# supabase-seeding

> Database seeding toolkit for Supabase projects. Use when: (1) Creating seed data files, (2) Populating lookup/reference tables, (3) Generating test data, (4) Bulk loading data with COPY, (5) Running seed files against database, (6) Managing large seed files with DVC

- Author: Nutchanon Ninyawee
- Repository: ninyawee/armed-claude
- Version: 20251217151212
- Stars: 0
- Forks: 0
- Last Updated: 2026-02-06
- Source: https://github.com/ninyawee/armed-claude
- Web: https://mule.run/skillshub/@@ninyawee/armed-claude~supabase-seeding:20251217151212

---

---
name: supabase-seeding
description: "Database seeding toolkit for Supabase projects.
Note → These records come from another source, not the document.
(** * WebSocketServer: handshake negotiation and frame codec

    A shallow embedding of the two variants of the [WebSocketServer] class
    (the complete one with the frame codec, and the handshake-only one under
    [server/classes/WebSocketServer.js]), together with the fragments of the
    JavaScript / Node.js runtime the class calls: strings of UTF-16 code
    units, [Buffer]s of bytes, UTF-8 decoding and encoding, [JSON.stringify]
    on strings, SHA-1 and base64.

    Logging through [console.log] and the socket plumbing of the constructor
    are not modelled: the embedded functions are the static helpers, which
    compute the reply from the received chunk. *)

From Stdlib Require Import ZArith List String Ascii Bool Lia.
From Stdlib Require Import Init.Byte Strings.Byte.
From stdpp Require Import base list.
Import ListNotations.
Local Open Scope Z_scope.

(** ** The JavaScript runtime, as far as the class uses it *)

Module JS.

(** A JavaScript string is a sequence of 16-bit code units. *)
Abbreviation jsstring := (list Z).

(** A [Buffer] is a sequence of bytes. *)
Abbreviation Buffer := (list byte).

Definition byte_to_Z (b : byte) : Z := Z.of_N (Byte.to_N b).

(** The byte holding [z mod 256]. *)
Definition byte_of_Z (z : Z) : byte :=
  match Byte.of_N (Z.to_N (z mod 256)) with
  | Some b => b
  | None => x00
  end.

(** An ASCII literal of the source as a JavaScript string. *)
Definition lit (s : string) : jsstring :=
  map (fun a => Z.of_N (N_of_ascii a)) (list_ascii_of_string s).

Definition CR : Z := 13.
Definition LF : Z := 10.

(** Exceptions the modelled runtime calls can raise. *)
Inductive error :=
| RangeError
| TypeError.

(** The outcome of a call: a value, or a thrown exception. *)
Inductive completion (A : Type) :=
| Normal (a : A)
| Throw (e : error).
Arguments Normal {A} a.
Arguments Throw {A} e.

Definition bind {A B} (c : completion A) (k : A -> completion B) : completion B :=
  match c with
  | Normal a => k a
  | Throw e => Throw e
  end.

(** *** String.prototype methods *)

(** [s.startsWith(p, 0)] *)
Fixpoint startsWith (s p : jsstring) {struct p} : bool :=
  match p, s with
  | [], _ => true
  | _ :: _, [] => false
  | c :: p', d :: s' => (c =? d) && startsWith s' p'
  end.

(** [s.includes(p)]: [p] occurs in [s] at some position. *)
Fixpoint includes (s p : jsstring) : bool :=
  startsWith s p ||
  match s with
  | [] => false
  | _ :: s' => includes s' p
  end.

(** [s.split(sep)] for a separator of one code unit; the result always has
    at least one element. *)
Fixpoint split (s : jsstring) (sep : Z) : list jsstring :=
  match s with
  | [] => [[]]
  | c :: s' =>
      if c =? sep then [] :: split s' sep
      else match split s' sep with
           | l :: ls => (c :: l) :: ls
           | [] => [[c]]
           end
  end.

(** [s.substr(start)] with the length omitted. *)
Definition substr (s : jsstring) (start : Z) : jsstring :=
  let len := Z.of_nat (length s) in
  let from := if start <? 0 then Z.max (len + start) 0 else Z.min start len in
  drop (Z.to_nat from) s.

(** [s.slice(b, e)] *)
Definition slice (s : jsstring) (b e : Z) : jsstring :=
  let len := Z.of_nat (length s) in
  let from := if b <? 0 then Z.max (len + b) 0 else Z.min b len in
  let to := if e <? 0 then Z.max (len + e) 0 else Z.min e len in
  take (Z.to_nat (to - from)) (drop (Z.to_nat from) s).

(** [String.fromCharCode(n)]: the code unit [ToUint16 n]. *)
Definition fromCharCode (n : Z) : jsstring := [n mod 65536].

(** *** Reading a Buffer *)

(** [buf[i]]: [None] stands for [undefined], the value of an index outside
    the buffer. *)
Definition index (buf : Buffer) (i : Z) : option Z :=
  if i <? 0 then None else byte_to_Z <$> buf !! Z.to_nat i.

(** [ToInt32] on what [buf[i]] can yield: [undefined] becomes 0. *)
Definition toInt32 (v : option Z) : Z :=
  match v with
  | Some z => z
  | None => 0
  end.

(** The operators [&] and [^] on such operands. *)
Definition bitand (x y : option Z) : Z := Z.land (toInt32 x) (toInt32 y).
Definition bitxor (x y : option Z) : Z := Z.lxor (toInt32 x) (toInt32 y).

(** *** UTF-8 *)

Definition is_high_surrogate (c : Z) : bool := (0xD800 <=? c) && (c <=? 0xDBFF).
Definition is_low_surrogate (c : Z) : bool := (0xDC00 <=? c) && (c <=? 0xDFFF).

(** The code units of a code point. *)
Definition to_utf16 (c : Z) : jsstring :=
  if c <? 0x10000 then [c]
  else [0xD800 + (c - 0x10000) / 1024; 0xDC00 + (c - 0x10000) mod 1024].

(** A multi-byte sequence under way: the code point so far, the number of
    continuation bytes still expected, and the range the next one must
    lie in. *)
Definition pending : Type := Z * nat * Z * Z.
(** The seven ways through [Read], each with its whole outcome. *)
Lemma call_Read_paths h ctx req :
  let o := call_Read h ctx req in
  let D := decoded_diags req in
  let command := command_of req in
  let dir := workingDir_of req in
  (diag.HasError D = true
   /\ o = returned {| State := None; Diagnostics := D |} [])
  \/ (diag.HasError D = false /\ command = ""
      /\ o = returned {| State := None;
                         Diagnostics := (D ++ [MissingCommand])%list |} [])
  \/ (diag.HasError D = false /\ command <> "" /\ strings.Fields command = []
      /\ o = {| response := {| State := None; Diagnostics := D |};
                calls := [];
                panicked := Some "runtime error: index out of range [0] with length 0";
                blocked := false |})
  \/ (exists file rest,
         diag.HasError D = false /\ strings.Fields command = file :: rest
         /\ lookPath h file = None
         /\ o = returned {| State := None;
                            Diagnostics := (D ++ [CommandNotFound command])%list |}
                         [EvLookPath file])
  \/ (exists file rest p e out err,
         diag.HasError D = false /\ strings.Fields command = file :: rest
         /\ lookPath h file = Some p
         /\ Run.run h (sh_c ctx command dir) = Some (Some e, out, err)
         /\ o = returned {| State := None;
                            Diagnostics :=
                              (D ++ [CommandExecutionFailed command e err])%list |}
                         (run_calls ctx file command dir out err))
  \/ (exists file rest p out err,
         diag.HasError D = false /\ strings.Fields command = file :: rest
         /\ lookPath h file = Some p
         /\ Run.run h (sh_c ctx command dir) = Some (None, out, err)
         /\ o = returned {| State := Some (set_result (config_of req) out err);
                            Diagnostics := D |}
                         (run_calls ctx file command dir out err))
  \/ (exists file rest p,
         diag.HasError D = false /\ strings.Fields command = file :: rest
         /\ lookPath h file = Some p
         /\ Run.run h (sh_c ctx command dir) = None
         /\ o = blocked_in_Run {| State := None; Diagnostics := D |}
                               (blocked_calls ctx file command dir)).
Proof.
  cbv zeta.
  destruct (diag.HasError (decoded_diags req)) eqn:H.
  { left. split; [reflexivity | now apply Read_decode_error]. }
  right.
  destruct (String.eqb_spec (command_of req) "") as [E|E].
  { left. repeat split; [assumption | now apply Read_empty_command]. }
  right.
  destruct (strings.Fields (command_of req)) as [|file rest] eqn:F.
  { left. repeat split; [assumption | now apply Read_blank_command]. }
  right.
  destruct (lookPath h file) as [p|] eqn:L.
  2:{ left. exists file, rest. repeat split; try assumption.
      now apply (Read_not_found _ _ _ file rest). }
  right.
  destruct (Run.run h (sh_c ctx (command_of req) (workingDir_of req)))
    as [[[[e|] out] err]|] eqn:R.
  - left. exists file, rest, p, e, out, err. repeat split; try assumption.
    now apply (Read_run_error _ _ _ file rest p).
  - right; left. exists file, rest, p, out, err. repeat split; try assumption.
    now apply (Read_run_ok _ _ _ file rest p).
  - right; right. exists file, rest, p. repeat split; try assumption.
    now apply (Read_run_blocks _ _ _ file rest p).
Qed.
Lemma customers_eff : forall l o c,
  eff_query (Part000.customers_request l o c)
     = ([("limit", string_of_Z (default 50 l)); ("offset", string_of_Z (default 0 o))]
        ++ match c with Some (String a s) => [("segment", String a s)] | _ => [] end)%list
  /\ eff_query (Part001.customers_request l o c) = eff_query (Part000.customers_request l o c)
  /\ eff_query (Part002.customers_request l o c) = eff_query (Part000.customers_request l o c).
Proof.
  intros l o c.
  destruct (paged_params_query "/customers" "segment" l o 50 0 c eq_refl) as [P0 Q0].
  destruct (paged_search_query "/customers" "segment" l o 50 0 c eq_refl) as [P1 Q1].
  split; [exact Q0|].
  split; exact (eq_trans Q1 (eq_sym Q0)).
Qed.

Lemma popular_eff : forall l c,
  eff_query (Part001.popular_request l c)
  = ([("limit", string_of_Z (default 10 l))]
     ++ match c with Some (String a s) => [("category", String a s)] | _ => [] end)%list.
Proof.
  intros l c.
  destruct (eff_search GET "/recommendations/popular" (Part001.popular_search l c)
              JUndefined eq_refl) as [_ Q].
  refine (eq_trans Q _).
  unfold Part001.popular_search; destruct c as [[|a s]|]; reflexivity.
Qed.

(** C6 (as amended): every [fetchProducts] issues a GET to "/products"
    whose query holds [limit] and [offset] (defaults 50 and 0) and, after
    them, [category] exactly when a non-empty category string is given;
    in particular [fetchProducts(50, 0)] sends exactly [limit=50&offset=0]
    and [fetchProducts(50, 0, "electronics")] adds [category=electronics].
    Stated for the three variants. *)
Theorem products_query :
  forall (l o : option Z) (c : option string),
    req_method (Part000.products_request l o c) = GET
    /\ eff_path (Part000.products_request l o c) = "/products"
    /\ eff_query (Part000.products_request l o c)
       = ([("limit", string_of_Z (default 50 l)); ("offset", string_of_Z (default 0 o))]
          ++ match c with Some (String a s) => [("category", String a s)] | _ => [] end)%list
    /\ req_method (Part001.products_request l o c) = GET
    /\ eff_path (Part001.products_request l o c) = "/products"
    /\ eff_query (Part001.products_request l o c) = eff_query (Part000.products_request l o c)
    /\ req_method (Part002.products_request l o c) = GET
    /\ eff_path (Part002.products_request l o c) = "/products"
    /\ eff_query (Part002.products_request l o c) = eff_query (Part000.products_request l o c)
    /\ eff_query (Part000.products_request (Some 50) (Some 0) None)
       = [("limit", "50"); ("offset", "0")]
    /\ eff_query (Part000.products_request (Some 50) (Some 0) (Some "electronics"))
       = [("limit", "50"); ("offset", "0"); ("category", "electronics")].
Proof.
  intros l o c.
  destruct (products_eff l o c) as [P0 [Q0 [P1 [Q1 [P2 Q2]]]]].
  do 9 (split; [first [reflexivity | assumption]|]).
  split; vm_compute; reflexivity.
Qed.

(** C6 fails as stated: an empty category string is a supplied argument,
    yet no [category] key is sent (the same in part_000 and part_001). *)
Lemma products_query_counterexample :
  eff_query (Part000.products_request (Some 50) (Some 0) (Some ""))
    = [("limit", "50"); ("offset", "0")]
  /\ eff_query (Part001.products_request (Some 50) (Some 0) (Some ""))
    = [("limit", "50"); ("offset", "0")].
Proof. split; vm_compute; reflexivity. Qed.

(** ** C7 *)

(** The request fields the spec asks for: [k] set to [d.toISOString()] for a
    supplied date [d], no field for an omitted one. *)
Definition iso_field (k : string) (d : option Date) : list (string * string) :=
  match d with
  | Some d' => match toISOString d' with Some s => [(k, s)] | None => [] end
  | None => []
  end.

Lemma valid_iso : forall d, date_tv d <> None -> exists s, toISOString d = Some s.
Proof.
  intros [[t|]] H; [|exfalso; apply H; reflexivity].
  unfold toISOString; simpl.
  destruct (civil_from_days (t / ms_per_day)) as [[y m] dd].
  eexists; reflexivity.
Qed.

Ltac eff_query_of :=
  first [ reflexivity
        | match goal with
          | |- eff_query (mkRequest ?m ?u ?ps ?d) = _ =>
              rewrite (proj2 (eff_params m u ps d eq_refl ltac:(discriminate))); reflexivity
          end ].

(** C7 (as amended): when every supplied date is a valid [Date] (its time
    value is not NaN), part_000 sends [start_date] / [end_date] as query
    parameters holding [toISOString()] of the supplied dates, and part_001
    and part_002 post a JSON body with those fields; an omitted date omits
    its field in all three. *)
Theorem revenue_dates_serialized :
  forall (e : env) (w : world) (sd ed : option Date),
    (forall d, sd = Some d -> date_tv d <> None) ->
    (forall d, ed = Some d -> date_tv d <> None) ->
    (exists ps, Part000.revenue_params sd ed = Resolved ps
       /\ Part000.fetchRevenueAnalytics e w sd ed = get (Part000.api e) w "/analytics/revenue" ps
       /\ eff_query (mkRequest GET "/analytics/revenue" ps JUndefined)
          = (iso_field "start_date" sd ++ iso_field "end_date" ed)%list)
    /\ (exists body, Part001.revenue_body sd ed = Resolved body
         /\ json_normalize body
            = JObj (map (fun '(k, s) => (k, JStr s))
                      (iso_field "start_date" sd ++ iso_field "end_date" ed)%list))
    /\ Part002.revenue_body sd ed = Part001.revenue_body sd ed.
Proof.
  intros e w sd ed Hs He.
  destruct sd as [d1|]; [destruct (valid_iso d1 (Hs d1 eq_refl)) as [s1 H1]|];
  destruct ed as [d2|]; try destruct (valid_iso d2 (He d2 eq_refl)) as [s2 H2];
  unfold iso_field, Part000.fetchRevenueAnalytics, Part000.revenue_params,
    Part000.date_param, Part001.revenue_body, Part002.revenue_body, opt_iso;
  try rewrite H1; try rewrite H2; simpl;
  (split; [eexists; split; [reflexivity|split; [reflexivity|eff_query_of]]|
           split; [eexists; split; reflexivity|reflexivity]]).
Qed.

Lemma revenue_dates_serialized_witness :
  (exists ps, Part000.revenue_params (Some (mkDate (Some 0))) None = Resolved ps
     /\ Part000.fetchRevenueAnalytics sample_env refused (Some (mkDate (Some 0))) None
        = get (Part000.api sample_env) refused "/analytics/revenue" ps
     /\ eff_query (mkRequest GET "/analytics/revenue" ps JUndefined)
        = [("start_date", "1970-01-01T00:00:00.000Z")])
  /\ (exists body, Part001.revenue_body (Some (mkDate (Some 0))) None = Resolved body
       /\ json_normalize body = JObj [("start_date", JStr "1970-01-01T00:00:00.000Z")])
  /\ Part002.revenue_body (Some (mkDate (Some 0))) None
     = Part001.revenue_body (Some (mkDate (Some 0))) None.
Proof.
  apply (revenue_dates_serialized sample_env refused (Some (mkDate (Some 0))) None).
  - intros d Hd; injection Hd as <-; discriminate.
  - intros d Hd; discriminate.
Defined.

Definition ok_world : world := fun _ => TRespond 10 (mkResponse 200 (JArr [])).

(** C7 fails as stated for an invalid [Date] (time value NaN): it is a
    supplied [Date] argument, but [toISOString] throws a [RangeError], so
    no request is sent and the call rejects, in all three variants. *)
Lemma revenue_dates_serialized_counterexample :
  Part000.fetchRevenueAnalytics sample_env ok_world (Some (mkDate None)) None
    = Rejected RangeError
  /\ Part001.fetchRevenueAnalytics sample_env ok_world (Some (mkDate None)) None
    = Rejected RangeError
  /\ Part002.fetchRevenueAnalytics sample_env ok_world (Some (mkDate None)) None
    = Rejected RangeError.
Proof. repeat split. Qed.

(** ** C8 *)

(** C8: [fetchCustomerSegments()] in the interceptor variants depends only
    on what the network does with its request: two runs against the same
    network behaviour return equal values whatever the clock, the random
    numbers or the configured base URL; on a masked connection failure the
    value is the constant segment list. *)
Theorem customer_segments_deterministic :
  forall (e1 e2 : env) (w : world),
    Part000.fetchCustomerSegments e1 w = Part000.fetchCustomerSegments e2 w
    /\ Part002.fetchCustomerSegments e1 w = Part002.fetchCustomerSegments e2 w
    /\ (forall c, masked_code c = true ->
          w (to_wire (mkRequest GET "/analytics/customer-segments" [] JUndefined)) = TFail c ->
          Part000.fetchCustomerSegments e1 w = Resolved (VJs mock_customer_segments)
          /\ Part002.fetchCustomerSegments e1 w = Resolved (VJs mock_customer_segments)).
Proof.
  intros e1 e2 w.
  unfold Part000.fetchCustomerSegments, Part002.fetchCustomerSegments, get,
    Part000.api, Part002.api.
  split; [|split].
  - unfold send; cbn [inst_config inst_response_interceptors fold_left].
    destruct (w _) as [lat r| |c]; cbn;
      repeat (match goal with |- context [if ?b then _ else _] => destruct b end; cbn);
      reflexivity.
  - unfold send; cbn [inst_config inst_response_interceptors fold_left].
    destruct (w _) as [lat r| |c]; cbn;
      repeat (match goal with |- context [if ?b then _ else _] => destruct b end; cbn);
      reflexivity.
  - intros c Hc Hw.
    rewrite !(fallback_masked _ _ _ _ _ Hc Hw); split; reflexivity.
Qed.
Use when: (1) Creating seed data files, (2) Populating lookup/reference tables, (3) Generating test data, (4) Bulk loading data with COPY, (5) Running seed files against database, (6) Managing large seed files with DVC"
license: Proprietary. LICENSE.txt has complete terms
---

# Supabase Database Seeding

Toolkit for populating Supabase databases with seed data.

**Helper Scripts Available** (uv scripts - no install needed):
- `scripts/run_seeds.py` - Run seed files with progress monitoring
- `scripts/generate_seed.py` - Generate seed data from schema (uses Faker)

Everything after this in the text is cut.